American Telephone & Telegraph on Monday unveiled the world’s first optical microprocessor, a groundbreaking device that can ultimately allow computers to process vast quantities of information thousands of times faster than is currently possible.

The device, five years in the making at AT&T;’s Bell Laboratories in New Jersey, uses technology similar to that of ordinary compact-disc players: laser beams and mirrors. That is much faster and more powerful than the electrical impulses used by existing computer chips.

Scientists said the harnessing of the technology, which was accomplished through an oversize prototype of a computer chip, represents a significant advance for both computers and telephones. Ultimately, AT&T; scientists said, the new technology could increase the capabilities of computers and telephone networks by at least 10,000 times over current levels.

Although scientists have long theorized that it should be possible to build an all-laser computer, no practical, operational device had been developed until a buoyant group of AT&T; researchers unveiled the results of their multimillion-dollar efforts Monday.
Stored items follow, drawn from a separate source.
(** C7. Operations that run behind the queue do so one after the other, in the order in which
    they were asked for: at most one of those under way is about to make a call of its own,
    and its promise is the first of those that are open.  What each of them finds and leaves
    when it runs alone, however its calls answer, holds whenever none is at work.  The queue
    is never stuck: whatever operations threw, the one whose turn it is is under way and does
    not wait for a promise that is open. *)
Theorem mutation_queue_serializes w s :
  keeps w → rtc queue_step (createAsyncMutationQueue w, []) s →
  (busy s.1 = None → keeps (shared s.1)) ∧
  (∀ p q rest, s.2 ≡ₚ p :: q :: rest → works p → ¬ works q) ∧
  (∀ p, p ∈ s.2 → works p → ∃ n, ticket s.1 !! tag p = Some n ∧ n ∈ unsettled s.1 ∧ ∀ m, m ∈ unsettled s.1 → (n ≤ m)%nat) ∧
  (unsettled s.1 ≠ [] → ∃ p n, p ∈ s.2 ∧ ticket s.1 !! tag p = Some n ∧ head (unsettled s.1) = Some n ∧
                               ∀ m, waits m p → m ∉ unsettled s.1).
Proof.
  intros Hk Hr; pose proof (queue_sound w s Hk Hr) as (Hi & Hw & Hap); split; [by apply idle_keeps|].
  assert (∀ p, p ∈ s.2 → works p → holds (tag p) s.1) as Hholds.
  { clear -Hw Hi outside_pre; intros p Hp (B & e & k & E); rewrite Forall_forall in Hw; specialize (Hw p Hp); rewrite E in Hw.
    by destruct (Hw s.1 ltac:(reflexivity) Hi). }
  split; [|split].
  - intros p q rest Hp Hwp Hwq; assert (tag p = tag q) as Et.
    { eapply holds_one; [done| |]; (apply Hholds; [rewrite Hp; set_solver|done]). }
    rewrite (apart_proper _ _ _ Hp) in Hap; destruct Hap as [[Hne _]%Forall_cons _]; by destruct Hne.
  - intros p Hp Hwp; destruct (Hholds p Hp Hwp) as (n & Hn & Hh); exists n; split; [done|].
    destruct (first_unsettled _ n Hi Hh) as (l & E & _ & El & _); rewrite E; split; [by left|].
    intros m [-> |Hm]%elem_of_cons; [done|]; rewrite El in Hm; apply elem_of_seq in Hm; lia.
  - intros Hne; destruct (unsettled s.1) as [|n l] eqn:E; [done|]; destruct (tickets_owned _ Hi n) as [t Ht]; [rewrite E; by left|].
    destruct (queue_owned w s t Hk Hr) as (p & Hp & Et); [exists n; split; [done|rewrite E; by left]|].
    exists p, n; rewrite Et; split; [done|]; split; [done|]; split; [done|]; intros m [k Ek].
    rewrite Forall_forall in Hw; specialize (Hw p Hp); rewrite Ek in Hw; destruct (Hw s.1 ltac:(reflexivity) Hi) as [[Hm _] _].
    rewrite Et, Ht in Hm; injection Hm as ->; destruct (first_unsettled _ (S m) Hi) as (l' & E' & _ & El & _); [by rewrite E|].
    rewrite E in E'; injection E' as <-; rewrite El; intros [?|Hin]%elem_of_cons; [lia|]; apply elem_of_seq in Hin; lia.
Qed.
End Exclusion.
While Japanese researchers have been pioneers in optical technology and compact disc manufacturing, scientists said they do not believe that the Japanese, despite possessing the technical capability, have developed an optical microprocessor. However, the scientists said, the AT&T; development would surely spur additional research.

Laser technology is one of several advanced techniques that have fascinated scientists as a way of escaping the limitations of electrons and silicon.
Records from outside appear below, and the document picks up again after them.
Definition snapshot (s : Store) : StoreSnapshot :=
  {| schemaVersion := 1; snapshot_batches := map_values (batches s);
     snapshot_candidates := map_values (candidates s); snapshot_mutations := map_values (mutations s) |}.

Definition replaceSnapshot (p : StoreSnapshot) : result Store :=
  if negb (schemaVersion p =? 1) then Throw "curator_store_schema_unsupported"
  else Ok {| batches := map_of_entries (map (λ b, (batch_id b, b)) (snapshot_batches p));
             candidates := map_of_entries (map (λ c, (candidateId (candidate c), c)) (snapshot_candidates p));
             mutations := map_of_entries (map (λ m, (mutationId m, m)) (snapshot_mutations p)) |}.

Definition new_store (p : option StoreSnapshot) : result Store :=
  match p with Some p => replaceSnapshot p | None => Ok empty_store end.
End Snapshots.
Arguments CuratorMutationRecord : clear implicits.
Arguments Store : clear implicits.
Arguments StoreSnapshot : clear implicits.

(** ** Governance requests *)

Inductive CuratorExecuteAction := request_scan | preview_candidate | approve_candidate | apply_candidate.

Record CuratorExecuteRequest := {
  action : CuratorExecuteAction;
  scopeType : option string;
  scopeId : option string;
  request_candidateId : option string;
  actorId : option string;
  sessionId : option string;
  profileId : option string;
  reason : option string;
  dryRun : bool
}.

Record CuratorExecuteReceipt := {
  receiptId : string;
  receipt_status : string;
  receipt_candidateId : option string;
  auditRef : option string;
  observationRef : option string;
  receipt_summary : string
}.

Record CandidateCurrentness := { sourceCurrent : bool; currentness_reason : option string }.

(** [RustCuratorGovernancePlanInput] *)
Record GovernancePlanInput := {
  plan_action : CuratorExecuteAction;
  plan_candidate_id : string;
  plan_fingerprint : string;
  plan_status : CuratorStoredCandidateStatus;
  plan_lifecycle_state : option CuratorCandidateLifecycleState;
  plan_lifecycle_reason : option string;
  plan_expires_at : option string;
  plan_approval_fingerprint : option string;
  plan_currentness : CandidateCurrentness;
  plan_now : string;
  plan_actor : option string;
  plan_reason : option string;
  plan_dry_run : bool
}.

(** [RustCuratorGovernancePlan] *)
Record GovernancePlan := {
  plan_accepted : bool;
  audit_ref : option string;
  receipt_id : string;
  (** the reason codes of [diagnostics] *)
  diagnostics : list string
}.

(** The result of the skill tool. *)
Record SkillToolDetails := {
  tool_ok : bool;
  tool_reason : option string;
  tool_management : option SkillManagementResult
}.

(** [manageParams] *)
Record ManageParams := {
  manage : string;
  params_slug : string;
  params_content : option string;
  old_string : option string;
  new_string : option string;
  absorbed_into : option string;
  file_path : option string;
  file_content : option string;
  params_dryRun : bool;
  provenance : string
}.

Definition manageParams (c : CuratorMutationCandidate) (dry : bool) : ManageParams :=
  let provenance := "curator:" +:+ candidateId c in
  match mutation c with
  | skill_patch slug content o n =>
      {| manage := "patch"; params_slug := slug; params_content := content; old_string := o; new_string := n;
         absorbed_into := None; file_path := None; file_content := None; params_dryRun := dry;
         provenance := provenance |}
  | skill_create slug content =>
      {| manage := "create"; params_slug := slug; params_content := Some content; old_string := None;
         new_string := None; absorbed_into := None; file_path := None; file_content := None;
         params_dryRun := dry; provenance := provenance |}
  | skill_archive slug absorbedInto =>
      {| manage := "delete"; params_slug := slug; params_content := None; old_string := None;
         new_string := None; absorbed_into := Some absorbedInto; file_path := None; file_content := None;
         params_dryRun := dry; provenance := provenance |}
  | sidecar_write slug path content =>
      {| manage := "write_file"; params_slug := slug; params_content := None; old_string := None;
         new_string := None; absorbed_into := None; file_path := Some path; file_content := Some content;
         params_dryRun := dry; provenance := provenance |}
  end.

(** What the governance uses: the planner, if there is one, the hash of a skill's current
    source, the skill tool, the snapshot taken before a mutation and restored by a
    rollback, the scan, SHA-256 in hexadecimal, and what becomes of [persist]. *)
Class Governance (SnapshotRef : Type) := {
  planner : option (GovernancePlanInput → result GovernancePlan);
  skill_hash : string → result string;
  skill_tool : string → ManageParams → SkillToolDetails;
  take_snapshot : CuratorMutationCandidate → result SnapshotRef;
  restore_snapshot : SnapshotRef → result unit;
  scan : option (CuratorExecuteRequest → result CuratorCandidateBatch);
  digest : list string → string;
  persist : Store SnapshotRef → result unit;
  (** the reason code of an error that is a [CuratorExecuteError] *)
  execute_reason : string → option string
}.

Section Executor.
Context {SnapshotRef : Type} {G : Governance SnapshotRef}.

Fixpoint sources_current (refs : list CuratorCandidateSourceRef) : result CandidateCurrentness :=
  match refs with
  | [] => Ok {| sourceCurrent := true; currentness_reason := None |}
  | r :: rs =>
      if negb (String.eqb (ref_kind r) "skill") || negb (truthy (ref_hash r)) then sources_current rs
      else
        h ← skill_hash (ref_ref r);
        if bool_decide (Some h = ref_hash r) then sources_current rs
        else Ok {| sourceCurrent := false; currentness_reason := Some "curator_candidate_stale" |}
  end.

Definition candidateSourcesCurrent (c : CuratorMutationCandidate) : result CandidateCurrentness :=
  sources_current (sourceRefs c).

(** An optional text that is sent only when it is not empty. *)
Definition present (s : option string) : option string := if truthy s then s else None.

Definition planInput (request : CuratorExecuteRequest) (c : CuratorStoredCandidate) (a : CuratorExecuteAction)
    (now : string) (cur : CandidateCurrentness) : GovernancePlanInput :=
  {| plan_action := a; plan_candidate_id := candidateId (candidate c);
     plan_fingerprint := fingerprint (candidate c); plan_status := status c;
     plan_lifecycle_state := lifecycle_state <$> lifecycle c;
     plan_lifecycle_reason := present (lifecycle c ≫= reasonCode);
     plan_expires_at := present (expiresAt (candidate c));
     plan_approval_fingerprint := present (approval_fingerprint <$> approval c);
     plan_currentness := cur; plan_now := now; plan_actor := present (actorId request);
     plan_reason := present (reason request); plan_dry_run := dryRun request |}.

Definition planCuratorGovernanceTransition (request : CuratorExecuteRequest) (c : CuratorStoredCandidate)
    (a : CuratorExecuteAction) (now : string) (cur : CandidateCurrentness) : result GovernancePlan :=
  match planner with
  | None => Throw "curator_governance_planner_unavailable"
  | Some plan =>
      p ← plan (planInput request c a now cur);
      if plan_accepted p then Ok p
      else Throw (match diagnostics p with d :: _ => d | [] => "curator_governance_rejected" end)
  end.

Definition runSkillMutation (c : CuratorMutationCandidate) (dry : bool) : result SkillManagementResult :=
  let r := skill_tool ("curator:" +:+ candidateId c) (manageParams c dry) in
  match tool_management r with
  | Some m => if tool_ok r then Ok m else Throw (default "curator_skill_mutation_failed" (tool_reason r))
  | None => Throw (default "curator_skill_mutation_failed" (tool_reason r))
  end.

Definition action_name (a : CuratorExecuteAction) : string :=
  match a with
  | request_scan => "request_scan" | preview_candidate => "preview_candidate"
  | approve_candidate => "approve_candidate" | apply_candidate => "apply_candidate"
  end.

Definition receipt (request : CuratorExecuteRequest) (st : string) (id : option string)
    (audit : option string) (text : string) : CuratorExecuteReceipt :=
  {| receiptId := match id with
                  | Some i => i
                  | None => "curator-receipt:" +:+ action_name (action request) +:+ ":"
                            +:+ Str.slice (digest [default "" (request_candidateId request);
                                                   default "" (scopeType request);
                                                   default "" (scopeId request); text]) 0 12
                  end;
     receipt_status := st; receipt_candidateId := request_candidateId request; auditRef := audit;
     observationRef := None; receipt_summary := text |}.

Definition summarizeManagement (prefix : string) (m : SkillManagementResult) : string :=
  prefix +:+ " " +:+ manage_action m +:+ " " +:+ manage_slug m +:+ "; changed="
  +:+ (if changed m then "true" else "false").

(** The candidate of a request, its currentness and the accepted plan. *)
Definition governed (request : CuratorExecuteRequest) (a : CuratorExecuteAction) (now : string) (s : Store SnapshotRef)
    : result (CuratorStoredCandidate * GovernancePlan) :=
  c ← requiredCandidate s (request_candidateId request);
  cur ← candidateSourcesCurrent (candidate c);
  p ← planCuratorGovernanceTransition request c a now cur;
  Ok (c, p).

Definition mutation_record (request : CuratorExecuteRequest) (c : CuratorStoredCandidate) (now : string)
    (snap : SnapshotRef) (m : SkillManagementResult) : CuratorMutationRecord SnapshotRef :=
  let id := "curator-mutation:" +:+ candidateId (candidate c) +:+ ":" +:+ Str.slice (digest [now]) 0 10 in
  {| mutationId := id; mutation_candidateId := candidateId (candidate c);
     mutation_action := operation_type (mutation (candidate c)); mutation_actorId := actorId request;
     mutation_reason := default (default "curator apply" (approval_reason <$> approval c)) (reason request);
     appliedAt := now; mutation_status := mutation_applied; mutation_snapshot := snap;
     rollbackRef := Some ("curator-rollback:" +:+ id); changedPaths := changed_paths m; management := Some m;
     mutation_error := None |}.

(** The store a request ends with and its answer. *)
Definition ends (s : Store SnapshotRef) (r : result CuratorExecuteReceipt) : Store SnapshotRef * result CuratorExecuteReceipt := (s, r).

(** [await persistCuratorStore(options.store); return receipt(...)] *)
Definition persisted (s : Store SnapshotRef) (r : CuratorExecuteReceipt) : Store SnapshotRef * result CuratorExecuteReceipt :=
  (s, _ ← persist s; Ok r).

(** The four actions of [executeCuratorGovernanceRequest]. *)
Definition execute_scan (request : CuratorExecuteRequest) (s : Store SnapshotRef) : Store SnapshotRef * result CuratorExecuteReceipt :=
  match scan with
  | None =>
      ends s (Ok (receipt request "requested" None None
        ("scan requested for " +:+ default "undefined" (scopeType request) +:+ ":"
         +:+ default "undefined" (scopeId request))))
  | Some f =>
      match f request with
      | Throw e => ends s (Throw e)
      | Ok b =>
          persisted (upsertBatch b [] s)
            (receipt request "requested" None (Some (reportId b))
               ("scan produced " +:+ pretty (candidateCount b) +:+ " candidate(s)"))
      end
  end.

Definition execute_preview (request : CuratorExecuteRequest) (now : string) (s : Store SnapshotRef)
    : Store SnapshotRef * result CuratorExecuteReceipt :=
  match ('(c, p) ← governed request preview_candidate now s;
         m ← runSkillMutation (candidate c) true;
         s1 ← recordPreview (candidateId (candidate c)) now s;
         Ok (s1, receipt request "previewed" (Some (receipt_id p)) (audit_ref p) (summarizeManagement "preview" m)))
  with
  | Throw e => ends s (Throw e)
  | Ok (s1, r) => persisted s1 r
  end.

Definition execute_approve (request : CuratorExecuteRequest) (now : string) (s : Store SnapshotRef)
    : Store SnapshotRef * result CuratorExecuteReceipt :=
  match ('(c, p) ← governed request approve_candidate now s;
         s1 ← approve (candidateId (candidate c))
                {| approval_candidateId := candidateId (candidate c); approval_actorId := actorId request;
                   approval_reason := default "curator approval" (reason request); approvedAt := now;
                   approval_fingerprint := fingerprint (candidate c) |} s;
         Ok (s1, receipt request "approved" (Some (receipt_id p)) (audit_ref p) ("approved " +:+ summary (candidate c))))
  with
  | Throw e => ends s (Throw e)
  | Ok (s1, r) => persisted s1 r
  end.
Despite their elation, the scientists at Bell Labs, where cellular telephone technology and the solar battery were invented, cautioned that their experimental device is still in a rudimentary stage and years away from a practical, everyday application.
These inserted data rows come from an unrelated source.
Definition rustLifecyclePlanInput (skillsDir now : string) (policy : CuratorLifecyclePolicy)
    (bs : jsmap string CuratorCandidateBatch) (c : CuratorStoredCandidate) : LifecyclePlanInput :=
  let l := normalizedLifecycle c in
  let cur := lifecycle_sources_current (sourceRefs (candidate c)) in
  let latest := latestActivityAt c in
  let activityAt := match latest with
                    | Some a => Some a
                    | None => generatedAt <$> map_get (batchId (candidate c)) bs
                    end in
  {| in_candidate_id := candidateId (candidate c); in_status := status c;
     in_lifecycle_state := lifecycle_state <$> lifecycle c;
     in_lifecycle_reason_code := present (reasonCode l);
     in_age_since_activity_ms := if truthy activityAt then Some (elapsedMs activityAt now) else None;
     in_stale_duration_ms := if truthy (staleAt l) then Some (elapsedMs (staleAt l) now) else None;
     in_activity_after_stale :=
       match latest, staleAt l with
       | Some a, Some b => truthy latest && truthy (staleAt l) && string_gt a b
       | _, _ => false
       end;
     in_source_current := sourceCurrent cur;
     in_source_current_reason_code := present (currentness_reason cur);
     in_pinned := match skillSlugFromTarget (targetRef (candidate c)) with
                  | Some slug => negb (String.eqb slug "") && isPinnedSkill skillsDir slug
                  | None => false
                  end;
     in_now := now; in_policy := policy |}.

(** ** The pass *)

Definition empty_report : CuratorLifecycleReport :=
  {| report_active := 0; report_stale := 0; report_archived := 0; reactivated := 0; pinnedSkipped := 0;
     unchanged := 0; transitions := [] |}.

(** The change of the counters and the transitions. *)
Definition add_report (r d : CuratorLifecycleReport) : CuratorLifecycleReport :=
  {| report_active := report_active r + report_active d; report_stale := report_stale r + report_stale d;
     report_archived := report_archived r + report_archived d; reactivated := reactivated r + reactivated d;
     pinnedSkipped := pinnedSkipped r + pinnedSkipped d; unchanged := unchanged r + unchanged d;
     transitions := transitions r ++ transitions d |}.

(** One arm of the loop's body: the lifecycle it stores, if any, and what it counts. *)
Definition verdict (now : string) (c : CuratorStoredCandidate) (p : LifecyclePlan)
    : option CuratorCandidateLifecycle * CuratorLifecycleReport :=
  let counted a st ar re pi un ts :=
    {| report_active := a; report_stale := st; report_archived := ar; reactivated := re; pinnedSkipped := pi;
       unchanged := un; transitions := ts |} in
  if negb (lifecycle_accepted p) then
    (None, counted 0 0 0 0 0 1 [transition c skipped (default "curator_lifecycle_rejected" (head (lifecycle_diagnostics p)))])
  else
    match to p with
    | to_active =>
        let reason := default "candidate_reactivated" (reason_code p) in
        (Some (activeLifecycle now reason), counted 1 0 0 1 0 0 [transition c (into active) reason])
    | to_stale =>
        let reason := default "candidate_stale" (reason_code p) in
        (Some (staleLifecycle now reason), counted 0 1 0 0 0 0 [transition c (into stale) reason])
    | to_archived =>
        (Some (archivedLifecycle now (default "idle_stale" (reason_code p))),
         counted 0 0 1 0 0 0 [transition c (into archived) (default "candidate_stale_archive_due" (reason_code p))])
    | to_skipped =>
        (None, counted 0 0 0 0 (if bool_decide (reason_code p = Some "skill_pinned") then 1 else 0) 1
                 [transition c skipped (default "candidate_skipped" (reason_code p))])
    | to_unchanged =>
        (None, match resulting_lifecycle_state p with
               | Some active => counted 1 0 0 0 0 1 []
               | Some stale => counted 0 1 0 0 0 1 []
               | Some archived => counted 0 0 1 0 0 1 []
               | None => counted 0 0 0 0 0 1 []
               end)
    end.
“This is a significant technological milestone, but it’s not quite the ‘Second Coming,’ ” quipped Alan Huang, the 41-year-old computer scientist who led a team of researchers during the five-year project. “But it shows that the technology that we have long dreamed about can be built.”

Huang, head of AT&T;’s optical computing research department, speculated that the new technology--which bounces beams of data from mirror to mirror at the speed of light--186,000-miles-per-second--will find its first applications in selected telephone connection devices and isolated parts of supercomputers.

However, by the turn of the century, he said, entire computers could be built around optical chips.

The central advantage to the new technology, Huang said, is that it allows chips to carry and process far more information than current state-of-the-art semiconductors. He likened the difference to an “old-style” freeway system composed of 100 highways. With the new-style optical processing, the freeway system explodes to the equivalent of 6,000 highways--without taking up any additional space.

The researchers said AT&T; is specifically interested in the new technology because it has the potential to vastly expand communications, both by traditional telephone and by data networks. In essence, the company that offers the greatest communications pathways stands to get more business, the scientists said.

AT&T; said it is manufacturing limited quantities of the device and will sell prototypes for about $10,000 each to companies wishing to test the technology. However, the company said, it has applied for patents and has no immediate plans to license the technology to other companies.

Although the processor unveiled Monday was deemed by its creators to be “very modest” in its immediate capabilities, it represents several advances.

The chip material on which the lasers bounce around is a new compound of gallium arsenide and gallium aluminum created by AT&T; researchers. Gallium arsenide has long been believed to be a faster and superior material for semiconductors, but it has yet to replace the far more common silicon that is the basis for the vast majority of the world’s chips.

According to Huang, the device is composed of several alternating layers of the two materials. By arranging the materials in specific configurations, they act as mirrors, bouncing the light along the device’s circuitry.